Elsewhere, the Fuqua School of Business at Duke University in North Carolina offers a Health Sector Management Certificate as part of the MBA program. The certificate leverages Duke University’s leadership in clinical care to develop leaders who develop creative approaches to improving patient outcomes, access to care and cost management strategies.
Also, the Kelley School of Business at Indiana University runs the MBA for Physician Leaders. The course equips physicians with the business and management skills to become healthcare executives. They learn to innovate and improve clinical outcomes, reduce costs, raise staff morale and patient satisfaction.
More recently, in 2019 Harvard Business School and Harvard’s Graduate School of Arts and Sciences launched a joint master’s degree at the interface of life sciences and business. The MS/MBA Biotechnology: Life Sciences Program confers both an MBA and a Master of Science.
The curriculum emphasizes an understanding of effective, sustainable structures for discovery and development of new treatments, the ethical implications of new therapeutics, and equitable access to the fruits of therapeutic discovery.

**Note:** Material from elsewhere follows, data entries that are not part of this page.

Lemma constant_forward_witness :
  ∃ X,
    FourierTransLL (H := ideal) 4 (ones (Z.to_nat (pow2 1))) false
      = Ok (X, None)
    ∧ smp X 0 = (IZR (pow2 1), 0%R).
Proof.
  destruct (constant_forward 4 1) as (X & Hrun & H0 & _).
  - lia.
  - vm_compute. discriminate.
  - vm_compute. discriminate.
  - exists X. split; [exact Hrun|exact H0].
Defined.

(** X8. The first sample of the direct transform is the sum of the samples
    of the input. *)
Theorem forward_first_sample (fuel : nat) (x : list R) (p : nat) :
  (1 <= p)%nat → len x = 2 * pow2 p → 2 * pow2 p <= int_max →
  len x <= Z.of_nat fuel →
  ∃ X,
    FourierTransLL (H := ideal) fuel x false = Ok (X, None)
    ∧ smp X 0 = csum (Z.to_nat (pow2 p)) (λ k, smp x k).
Proof.
  intros Hp Hlen Hmax Hfuel. pose proof (pow2_pos p) as Hpos.
  destruct (sections_dft fuel x false p)
    as (_ & d2 & d3 & _ & _ & Hrun & _ & Hdft & ->); [done..|].
  exists d2. split; [done|]. rewrite Hdft by lia. unfold dft.
  apply csum_ext. intros k Hk. rewrite Z.mul_0_r, root_0. apply cmul_1_r.
Qed.

Lemma forward_first_sample_witness :
  ∃ X,
    FourierTransLL (H := ideal) 4 [1; 2; 3; 4]%R false = Ok (X, None)
    ∧ smp X 0 = csum (Z.to_nat (pow2 1)) (λ k, smp [1; 2; 3; 4]%R k).
Proof.
  apply (forward_first_sample 4 [1; 2; 3; 4]%R 1).
  - lia.
  - reflexivity.
  - vm_compute. discriminate.
  - vm_compute. discriminate.
Defined.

“There is no systematic educational approach to train leaders in this field, but students yearn for an opportunity to become conversant in biomedical science and business together,” says Emma Dench, dean of GSAS. Nearly half of Harvard stem cell and regenerative biology graduates are now entering careers in pharmaceutical, biomedical consulting and finance.
Business schools note fresh interest from MBA candidates from all backgrounds following the coronavirus outbreak that has brought the care industry to the fore. “Quality healthcare and innovative health technologies can mean the difference between life and death: healthcare is an attractive area for students who want to make a positive difference in the world,” Buchmueller at Ross says.
Many challenging business issues
At the same time, healthcare is complicated and there are many challenging business issues. Even before the pandemic, administrators were under pressure to lower costs, work more collaboratively, and accelerate the adoption of digital technology in healthcare. They faced tighter budgets, aging populations and, in the US, sweeping healthcare reforms.
As a result of these trends, there is a strong demand for MBAs with a background in healthcare. Employment is bolstered by the rising share of income spent on healthcare, which in the US has been outpacing the rest of the economy for several years.
“The industry needs the talents of MBAs, and improving people’s health and their quality of life is one of the most important things that any of us can do,” says Staats, at UNC. “Increasingly, our students are focused on using their strengths to fulfill a wider purpose. Healthcare is the perfect place to do that.”
There are opportunities in all facets of healthcare – from payers and providers to biopharma, medical devices, medtech companies and more. “Healthcare is large and growing,” Staats says. “Even before COVID-19, there was a recognition that we need to continue to innovate in healthcare, but also focus more on value and use our resources even more effectively. MBAs are well-suited to help in this effort.”